Edelheid von Keilholtz zu Perainsgarten liess das Papier sinken. Gedankenverloren wiegte sie das schlafende Bündel in ihrem Schoss, wo ihre Tochter Traviata nach einem ausgiebigen Mahl an der Mutterbrust selig vor sich hin schlummerte. Der Blick der Junkerin ging ins Leere, die Gedanken nach Innen. Edelheid dachte an ihren Gemahl, der mit dem Heer der Kaiserin in Tobrien weilte und von dem sie nicht wusste ob er noch unter den Lebenden weilte oder nicht. Warum war er nicht hier, weshalb musste sie diese Bürde der Verantwortung übernehmen? Fragen, auf die es keine Antwort geben würde… Unruhig drehte sich Klein-Traviata im Schlaf und brachte ihre Mutter zurück in die Gegenwart. Edelheids Blick schärfte sich. Nun denn, es musste getan werden was getan werden musste.
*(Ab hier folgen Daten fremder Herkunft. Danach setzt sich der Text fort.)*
Lemma tok_step l s s' :
  astep l s s' → uniq_inv s → thr_inv_on (heap s) (callers s) → own_inv s →
  del_inv s → tok_inv s → tok_inv s'.
Proof.
  intros Hs HN Hinv Hown Hdel Htok m0. pose proof (Htok m0) as Htok0.
  destruct Hs; unfold deliveries_msg, deliveries, buffer in Htok0 |- *; simpl in *; try done.
  all: try match goal with H : callers _ !! _ = Some _ |- _ => thread_facts H end.
  all: rewrite ?fmap_app; simpl.
  all: router_pc.
  all: sum_facts; unfold taken0 in *; simpl in *.
  all: try (ind_cases; fail).
  all: try (exp_cases m0; ind_cases; fail).
  - (* SendMessage attaches *)
    pose proof (held_no_delivery' s t _ c Hown Hdel H) as Hd. simpl in Hd.
    destruct (decide (m0 = msg)) as [->|Hne].
    + erewrite exp_of_insert_eq by done. simpl. rewrite Hatt in Htok0.
      unfold ind in Hd. case_decide; [|done]. lia.
    + rewrite exp_of_insert_ne by done. lia.
  - (* SendMessage receives *)
    exp_cases m0.
    + case_insert Hd.
      * destruct Hd as [<- _]. assert (m0 = msg) as -> by (by eapply att_unique).
        rewrite H0 in Htok0. simpl in Htok0. ind_cases.
      * assert (c ≠ c0).
        { intros <-. apply Hd. split; [done|]. by eapply lookup_lt_Some. }
        assert (msg ≠ m0) by congruence. ind_cases.
    + assert (msg ≠ m0) by congruence. ind_cases.
  - (* SendMessage detaches *)
    pose proof (awaits_own _ _ _ msg HN H ltac:(by left)) as Ha. simpl in Ha.
    destruct (decide (m0 = msg)) as [->|Hne].
    + erewrite exp_of_insert_eq by done. simpl. lia.
    + rewrite exp_of_insert_ne by done. lia.
  - (* the goroutine attaches *)
    pose proof (held_no_delivery' s t _ c Hown Hdel H) as Hd. simpl in Hd.
    destruct Hok as (Hr & Hlen & Htk & _). destruct Hatt as (Hrange & _).
    specialize (Hrange i msg ltac:(done)). case_decide; [lia|].
    destruct (decide (m0 = msg)) as [->|Hne].
    + erewrite exp_of_insert_eq by done. simpl. rewrite Hrange in Htok0.
      unfold ind in Hd. case_decide; [|done]. lia.
    + rewrite exp_of_insert_ne by done. lia.
  - (* the goroutine pushes *)
    destruct Hok as (Hr & Hlen & Htk & _).
    pose proof (con_received_taken (i - length ix) (length msgs) con).
    rewrite (occ_seg_snoc m0 _ i msgs msg) in E by (done || lia). lia.
  - (* the goroutine sends an index *)
    destruct Hok as (Hr & Hlen & Htk & _).
    rewrite sub_range_pushed, sub_range_sent, length_app in E by done.
    simpl in E. replace (S i - (length ix + 1)) with (i - length ix) in E by lia.
    lia.
  - (* the caller takes an index *)
    destruct Hok as (Hr & Hlen & Htk & Hix & _).
    apply seq_cons_inv in Hix as (Hi & _). rewrite <- Hi in E. lia.
  - (* the caller leaves the loop *)
    destruct Hok as (Hr & Hlen & Htk & Hix & Hcl & _).
    assert (sub = Sub_Exit) as -> by (by apply Hcl). simpl in E.
    rewrite Nat.sub_0_r in E. lia.
  - (* the caller receives *)
    destruct Hok as (Hr & Hlen & Htk & _).
    destruct Hatt as (_ & _ & m & c' & Hm & [= <-] & Hc).
    pose proof (sub_sent_pushed (length msgs) sub).
    rewrite (occ_seg_cons m0 i _ msgs m) in E by (done || lia).
    exp_cases m0.
    + case_insert Hd.
      * destruct Hd as [<- _]. assert (m0 = m) as -> by (by eapply att_unique).
        rewrite H0 in Htok0. simpl in Htok0. ind_cases.
      * assert (c ≠ c0).
        { intros <-. apply Hd. split; [done|]. by eapply lookup_lt_Some. }
        assert (m ≠ m0) by congruence. ind_cases.
    + assert (m ≠ m0) by congruence. ind_cases.
  - (* the caller detaches *)
    pose proof (awaits_own _ _ _ msg HN H ltac:(by eapply list_elem_of_lookup_2)) as Ha.
    simpl in Ha. rewrite (occ_seg_after msg i _ msgs) in Ha by done.
    destruct (decide (m0 = msg)) as [->|Hne].
    + erewrite exp_of_insert_eq by done. simpl. lia.
    + rewrite exp_of_insert_ne by done. lia.
  - (* the caller releases *)
    destruct Hok as (Hr & Hlen & Htk & Hix & _).
    assert (length ix = sub_sent (length msgs) sub - S i) as Hl.
    { rewrite Hix at 1. apply length_seq. }
    replace (sub_sent (length msgs) sub - length ix) with (S i) in E by lia. lia.
  - (* handleSuccesses takes a message *)
    rewrite H0, occ_cons in Htok0. lia.
  - (* handleSuccesses reads the channel *)
    pose proof (Htok msg) as Hm. rewrite H in Hm. simpl in Hm.
    assert (0 < sum_over (awaits msg) (callers s)) as Hpos by (ind_cases).
    apply (awaited_attached _ _ _ Hinv) in Hpos as [c Hc].
    assert (expectation pm = Some c) as -> by (by rewrite <- (exp_of_lookup _ _ _ H0)).
    simpl. exp_cases m0.
    + destruct (decide (c = c0)) as [<-|Hne].
      * assert (m0 = msg) as -> by (by eapply att_unique). ind_cases.
      * assert (msg ≠ m0) by congruence. ind_cases.
    + assert (msg ≠ m0) by congruence. ind_cases.
  - (* handleSuccesses delivers *)
    exp_cases m0; [|lia]. case_insert Hd.
    + destruct Hd as [<- _]. rewrite H0 in Htok0. rewrite length_app. simpl in *.
      ind_cases.
    + assert (c ≠ c0).
      { intros <-. apply Hd. split; [done|]. by eapply lookup_lt_Some. }
      ind_cases.
  - (* handleErrors takes an error *)
    rewrite H0, fmap_cons, occ_cons in Htok0. lia.
  - (* handleErrors reads the channel *)
    pose proof (Htok (Msg err)) as Hm. rewrite H in Hm. simpl in Hm.
    assert (0 < sum_over (awaits (Msg err)) (callers s)) as Hpos by (ind_cases).
    apply (awaited_attached _ _ _ Hinv) in Hpos as [c Hc].
    assert (expectation pm = Some c) as -> by (by rewrite <- (exp_of_lookup _ _ _ H0)).
    simpl. exp_cases m0.
    + destruct (decide (c = c0)) as [<-|Hne].
      * assert (m0 = Msg err) as -> by (by eapply att_unique). ind_cases.
      * assert (Msg err ≠ m0) by congruence. ind_cases.
    + assert (Msg err ≠ m0) by congruence. ind_cases.
  - (* handleErrors delivers *)
    exp_cases m0; [|lia]. case_insert Hd.
    + destruct Hd as [<- _]. rewrite H0 in Htok0. rewrite length_app. simpl in *.
      ind_cases.
    + assert (c ≠ c0).
      { intros <-. apply Hd. split; [done|]. by eapply lookup_lt_Some. }
      ind_cases.
  - (* the engine writes partition and offset *)
    by erewrite exp_of_insert_same.
Qed.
Vorsichtig erhob sich die Junkerin und zog ihr Oberkleid schicklich zurecht. Den Brief liess sie achtlos auf dem Stuhl liegen, er spielte keine Rolle mehr. Auf dem Flur übergab sie die Kleine einer herbeieilenden Magd, vertröstete die jene begleitende zweijährige Vorena auf später und befahl der Magd sich für den Rest des Vormittags um die beiden Kinder zu kümmern.

Ohne sich umzudrehen marschierte Edelheid schnellen Schritts in die Schreibstube, wo sie buchstäblich mit der Tür ins Haus fiel: "Dilha wir haben eine Notsituation, ich brauche eine Auflistung sämtlicher Vorräte im Haus und im Dorf bis Mittag, Hagen der Schulze soll dir dabei helfen. Und bei Gelegenheit lade ihn, ihro Gnaden beider Tempel und den Schmied Salmix, Sohn des Sonderasch nach dem Mittagessen zu mir ein. Mach ihnen klar dass die Sache dringlichst ist." Edelheid stockte einen Augenblick, "und damit keine Gerüchte entstehen sag ihnen die gleich die Wahrheit: Haffax ist in Perricum gelandet während unser Heer in Tobrien weilt… bereite dich also darauf vor, dass ich kurzfristig verreise und du mit Hagen zusammen für Perainsgarten verantwortlich bist bis Felian oder ich wieder zurück sind – wann immer dies ist." Ehe die erschrockene Schreiberin zu Wort kam, hatte sich die Tür bereits wieder hinter ihrer Herrin geschlossen.

Wenige Stunden später war die Nachricht des Erzkanzlers bereits Dorfgespräch, warum hätte Edelheid diese Information auch zurückhalten sollen? Entsprechend gedrückt war die Stimmung am Tisch. "Mein Entschluss steht fest", fasste Edelheid die Situation zusammen, "morgen reite ich mit dem Kanzler. Sollten wir ihn in der Enge nicht aufhalten stehen Haffax mehrere Wege nach Gareth offen, doch der direkteste Weg von Perricum her führt nun einmal hier durch! Wir gehen kein Risiko ein. Alle Menschen in Perainsgarten und Amselrode sollen sich zur Flucht bereithalten."

"Aber woher sollten wir rechtzeitig erfahren dass sich die Feinde Perainsgarten nähern?" wandte die Perainegeweihte ein.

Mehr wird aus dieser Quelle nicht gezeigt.